(* ===== verification/UserDemo.v ===== *)
(** * The administrators' operations at work

    The server of [RegistryDemo] with a guest: made a viewer, made the owner, or
    taken out; two administrators; and the list of the users. *)

From stdpp Require Import sorting.
From S2P Require Import Prelude GoStrings GoTime GoFloat GoJson Uuid Identity Urn Telemetry Txn Store Persist.
From S2P Require Import HistoryQuery HistoryStore History HistoryRepo HistoryServiceSpec HistoryDemo TwinModel Cursor TwinStore.
From S2P Require Import Registry Provision Patch Mutation Users UserHandlers RegistryInv ProvisionSpec ProvisionRun.
From S2P Require Import UserEffects TwinReader TwinService TwinTemporal TwinServiceSpec WriteSpec UserSpec RegistryDemo.
Import Canonical.
#[local] Open Scope Z_scope.

#[local] Existing Instance demo_sql.
#[local] Existing Instance demo_sql_laws.
#[local] Instance user_demo_text : JsonbText := fun _ => "{}".
#[local] Instance user_demo_min : TextMin := fun l => match l with [] => None | u :: _ => Some u end.

Definition guest : cuuid := mk "abababab-abab-4bab-8bab-abababababab" eq_refl.

Lemma guest_real : guest <> uuid_Nil.
Proof. intros E. apply (f_equal text) in E. discriminate E. Qed.
Lemma guest_not_keeper : guest <> keeper.
Proof. intros E. apply (f_equal text) in E. discriminate E. Qed.

Definition admin_service : UserService cuuid :=
  mkUserService unavailableAuthAdminClient PostgresUserRepository (5 * Second) DefaultUserListConfig.

Example composed_as_demo : composeUserManagement (uuid := cuuid) None (5 * Second) DefaultUserListConfig = Ok admin_service.
Proof. reflexivity. Qed.

(** The guest and the operator have accounts. *)
Definition staffed : RegistryDB cuuid := perform (CallUsers {[guest; operator]} {[operator]}) with_sensor.
Definition with_viewer : RegistryDB cuuid :=
  (service_AssignGatewayUser admin_service (calm later spare_id) operator "gw-1" guest "viewer" staffed).2.

Lemma demo_staffed_run : rtc server_step start staffed.
Proof. eapply rtc_r; [exact demo_run_steps|]. apply (server_call (CallUsers _ _)). exact I. Qed.
Lemma demo_staffed_ok : server_ok staffed.
Proof. exact (server_run_ok _ _ _ demo_staffed_run). Qed.
Lemma demo_viewer_ok : server_ok with_viewer.
Proof.
  exact (server_step_ok _ _ (server_call (CallAssign admin_service (calm later spare_id) operator "gw-1" guest "viewer") staffed eq_refl)
           demo_staffed_ok).
Qed.

Example guest_is_viewer : rg_roles with_viewer !! (guest, "gw-1") = Some "viewer".
Proof. vm_compute. reflexivity. Qed.

Definition role_request : Request := request "{'role':'viewer'}".
Definition owner_request : Request := request "{'user_id':'abababab-abab-4bab-8bab-abababababab'}".

Lemma guest_parsed : parse_user (text guest) = Some guest.
Proof.
  unfold parse_user. cbn [uuid_Parse lib]. rewrite parse_text. cbn [mbind option_bind].
  rewrite bool_decide_false; [reflexivity|exact guest_real].
Qed.

Lemma role_parsed : parseAssignGatewayUserRequest role_request 65536 = Ok "viewer".
Proof. vm_compute. reflexivity. Qed.

Lemma demo_answerable (d : RegistryDB cuuid) : server_ok d ->
  answerable admin_service (Some operator) operator "gw-1" guest (calm later spare_id) d.
Proof.
  intros Hd. split.
  - reflexivity.
  - unfold authenticated. rewrite bool_decide_false; [reflexivity|exact operator_real].
  - exact guest_real.
  - vm_compute. reflexivity.
  - repeat split.
  - reflexivity.
  - exact (so_registry _ Hd).
  - exact (so_roles _ Hd).
Qed.

Lemma membership_answered_witness :
  assignGatewayUserHandler (Some admin_service) 65536 (Some operator) "gw-1" (text guest) role_request (calm later spare_id) staffed
    = assign_answer operator "gw-1" guest "viewer" staffed
  /\ ua_status (assign_answer operator "gw-1" guest "viewer" staffed).1 = 200
  /\ ua_status (transfer_answer keeper "gw-1" guest staffed).1 = 403.
Proof.
  split; [|vm_compute; split; reflexivity].
  destruct (membership_answered admin_service 65536 (Some operator) operator "gw-1" guest "viewer" (text guest) role_request
    (calm later spare_id) staffed (demo_answerable staffed demo_staffed_ok)) as [H _].
  exact (H guest_parsed role_parsed eq_refl).
Defined.

Lemma calm_honest now (id : cuuid) : honest (calm now id).
Proof. intros err H. by apply elem_of_nil in H. Qed.
Lemma lost_honest now (id : cuuid) : honest (answer_lost now id).
Proof. intros err H. by apply elem_of_nil in H. Qed.
Lemma lost_foreign now (id : cuuid) : foreign_commit (answer_lost now id).
Proof. intros err durable e [= <- <-]. reflexivity. Qed.

(** The connection is lost when the assignment commits: a 500, and the role is there. *)
Definition unsure : UserResponse cuuid * RegistryDB cuuid :=
  assignGatewayUserHandler (Some admin_service) 65536 (Some operator) "gw-1" (text guest) role_request (answer_lost later spare_id) staffed.

Lemma membership_truthful_witness : ua_status unsure.1 = 500 /\ rg_roles unsure.2 !! (guest, "gw-1") = Some "viewer"
  /\ exists done_, truthful done_ staffed unsure.
Proof.
  split; [vm_compute; reflexivity|]. split; [vm_compute; reflexivity|]. eexists.
  exact (proj1 (membership_truthful admin_service 65536 (Some operator) "gw-1" (text guest) role_request
    (answer_lost later spare_id) staffed eq_refl (lost_honest _ _) (lost_foreign _ _))).
Defined.

(** The keeper's Gateway is given to the guest. *)
Definition given : res herror () * RegistryDB cuuid :=
  service_TransferGatewayOwner admin_service (calm later spare_id) operator "gw-1" guest with_viewer.

Lemma given_ok : given.1 = Ok tt.
Proof. vm_compute. reflexivity. Qed.

Definition new_sensor : ProvisionSensorInput := mkSensorInput "gw-1" "s_2" "Attic" None.
Definition attic_id : cuuid := mk "cdcdcdcd-cdcd-4dcd-8dcd-cdcdcdcdcdcd" eq_refl.

Lemma transfer_effective_witness : given.1 = Ok tt /\ owners_of "gw-1" given.2 = [guest]
  /\ (exists e, ProvisionSensorForOwner (calm later attic_id) keeper new_sensor given.2 = (Err e, given.2))
  /\ ProvisionSensorForOwner (calm later attic_id) guest new_sensor given.2 = graph_decision (calm later attic_id) new_sensor given.2
  /\ ProvisionGateway (calm later attic_id) operator gateway_input given.2 = (Err (HGateway ErrProvisioningConflict), given.2).
Proof.
  split; [exact given_ok|].
  assert (given = (Ok tt, given.2)) as E by (rewrite <- given_ok; exact (surjective_pairing given)).
  destruct (transfer_effective admin_service (calm later spare_id) operator "gw-1" guest with_viewer given.2
    (so_registry _ demo_viewer_ok) eq_refl E) as (_ & old & Ho & Ht & _ & _ & _ & _ & _ & Hrefused & Hdecided & Hconflict).
  assert (old = keeper) as ->.
  { assert (owners_of "gw-1" with_viewer = [keeper]) as Hk by (vm_compute; reflexivity). rewrite Hk in Ho. injection Ho as <-. reflexivity. }
  split; [exact Ht|]. split; [|split].
  - apply Hrefused; [reflexivity|]. intros Heq. apply guest_not_keeper. symmetry. exact Heq.
  - apply Hdecided; [reflexivity|repeat split| |vm_compute; reflexivity]. apply id_free_spec. vm_compute. reflexivity.
  - apply Hconflict; [reflexivity|reflexivity| |repeat split| |vm_compute; reflexivity| |].
    + intros Heq. apply guest_not_keeper. symmetry. exact Heq.
    + apply id_free_spec. vm_compute. reflexivity.
    + apply (bool_decide_unpack _). vm_compute. exact I.
    + apply (bool_decide_unpack _). vm_compute. exact I.
Defined.

(** The guest is taken out while another request of the guest is running. *)
Definition taken_out : res herror () * RegistryDB cuuid :=
  service_RemoveGatewayUser admin_service (calm later spare_id) operator "gw-1" guest with_viewer.

Lemma taken_out_ok : taken_out.1 = Ok tt.
Proof. vm_compute. reflexivity. Qed.

Definition after_removal : World cuuid := mkWorld None (fun _ => view taken_out.2) (fun _ => None).

Lemma removed_member_refused_witness : taken_out.1 = Ok tt
  /\ is_ok (GetTelemetryHistory demo_service guest (demo_query ResolutionRaw) after_removal 0%nat).1 = false
  /\ exists e, ProvisionSensorForOwner (calm later attic_id) guest new_sensor taken_out.2 = (Err e, taken_out.2).
Proof.
  split; [exact taken_out_ok|].
  assert (taken_out = (Ok tt, taken_out.2)) as E by (rewrite <- taken_out_ok; exact (surjective_pairing taken_out)).
  destruct (removed_member_refused admin_service (calm later spare_id) operator "gw-1" guest with_viewer taken_out.2 after_removal
    eq_refl (calm_honest _ _) E) as (_ & Hhistory & _ & Hsensor).
  - intros n. exists taken_out.2. split; [apply rtc_refl|reflexivity].
  - split; [exact (Hhistory demo_config demo_service (demo_query ResolutionRaw) 0%nat demo_history_service eq_refl)|].
    apply Hsensor; [apply rtc_refl|reflexivity].
Defined.

(** Two administrators. *)
Definition two_admins : UserDB cuuid :=
  mkUserDB (perform (CallUsers {[keeper; operator]} {[keeper; operator]}) with_sensor) ∅ ∅.
Definition revoke : UpdateUserInput := mkUpdateUserInput None (Some "user").
Definition revoked : UserDB cuuid := (UpdateUser admin_service (calm later spare_id) operator keeper revoke two_admins).2.

Lemma operator_not_keeper : operator <> keeper.
Proof. intros E. apply (f_equal text) in E. discriminate E. Qed.

Lemma an_admin_remains_witness : rg_admins (ub_registry revoked) = {[operator]} /\ rg_admins (ub_registry revoked) <> ∅
  /\ exists b2, overlapping operator keeper keeper operator (Some "user") two_admins = Some b2 /\ rg_admins (ub_registry b2) = ∅.
Proof.
  split; [apply (bool_decide_unpack _); vm_compute; exact I|]. destruct (an_admin_remains two_admins revoked) as (Hrun & _ & Hcross). split.
  - apply Hrun.
    + apply rtc_once. exists admin_service, (calm later spare_id), operator, keeper, revoke. split; reflexivity.
    + apply (bool_decide_unpack _). vm_compute. exact I.
  - apply Hcross; [exact operator_not_keeper| | |]; apply (bool_decide_unpack _); vm_compute; exact I.
Defined.

(** The list. *)
Definition accounts_of_demo : gmap cuuid (option string * option Z) :=
  {[operator := (Some "op@example.org", Some noon); keeper := (Some "keeper@example.org", Some later);
    guest := (Some "guest@example.org", Some later)]}.
Definition list_world : UserWorld cuuid :=
  mkUserWorld None (fun _ => mkUserDB with_viewer accounts_of_demo {[keeper := "Kim"]}) (fun _ => None).
Definition shown_users : res herror (list (UserSummary cuuid)) * nat := ListUsers admin_service operator list_world 0%nat.

Definition user_rows (r : res herror (list (UserSummary cuuid))) : list (string * option string * string * list (string * string)) :=
  match r with
  | Ok items => (fun s => (us_Email s, us_FullName s, us_PlatformRole s, (fun g => (ugr_GatewayID g, ugr_Role g)) <$> us_GatewayRoles s)) <$> items
  | Err _ => []
  end.

Example shown_users_rows : user_rows shown_users.1
  = [("op@example.org", None, "platform_admin", []); ("keeper@example.org", Some "Kim", "user", [("gw-1", "owner")]);
     ("guest@example.org", None, "user", [("gw-1", "viewer")])].
Proof. vm_compute. reflexivity. Qed.

Lemma listed_users_witness : exists items n', shown_users = (Ok items, n') /\ length items = 3%nat
  /\ exists accounts, accounts ≡ₚ map_to_list accounts_of_demo /\ Sorted account_le accounts.
Proof.
  assert (length (user_rows shown_users.1) = 3%nat) as Hn by (rewrite shown_users_rows; reflexivity).
  destruct shown_users as [[items|e] n'] eqn:E; [|discriminate Hn]. exists items, n'. split; [reflexivity|].
  split; [cbn in Hn; rewrite length_fmap in Hn; exact Hn|].
  destruct (listed_users admin_service operator list_world 0%nat items n' eq_refl E)
    as (_ & k1 & k2 & k3 & _ & _ & _ & _ & accounts & Hp & Hs & _). exists accounts. split; [exact Hp|exact Hs].
Defined.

○ ○ ○

WHAT IS BEING ASKED -> Reproduce every line of the material above that has the string "Existing".

RESPONSE FOR THIS EXERCISE ->
#[local] Existing Instance demo_sql.
#[local] Existing Instance demo_sql_laws.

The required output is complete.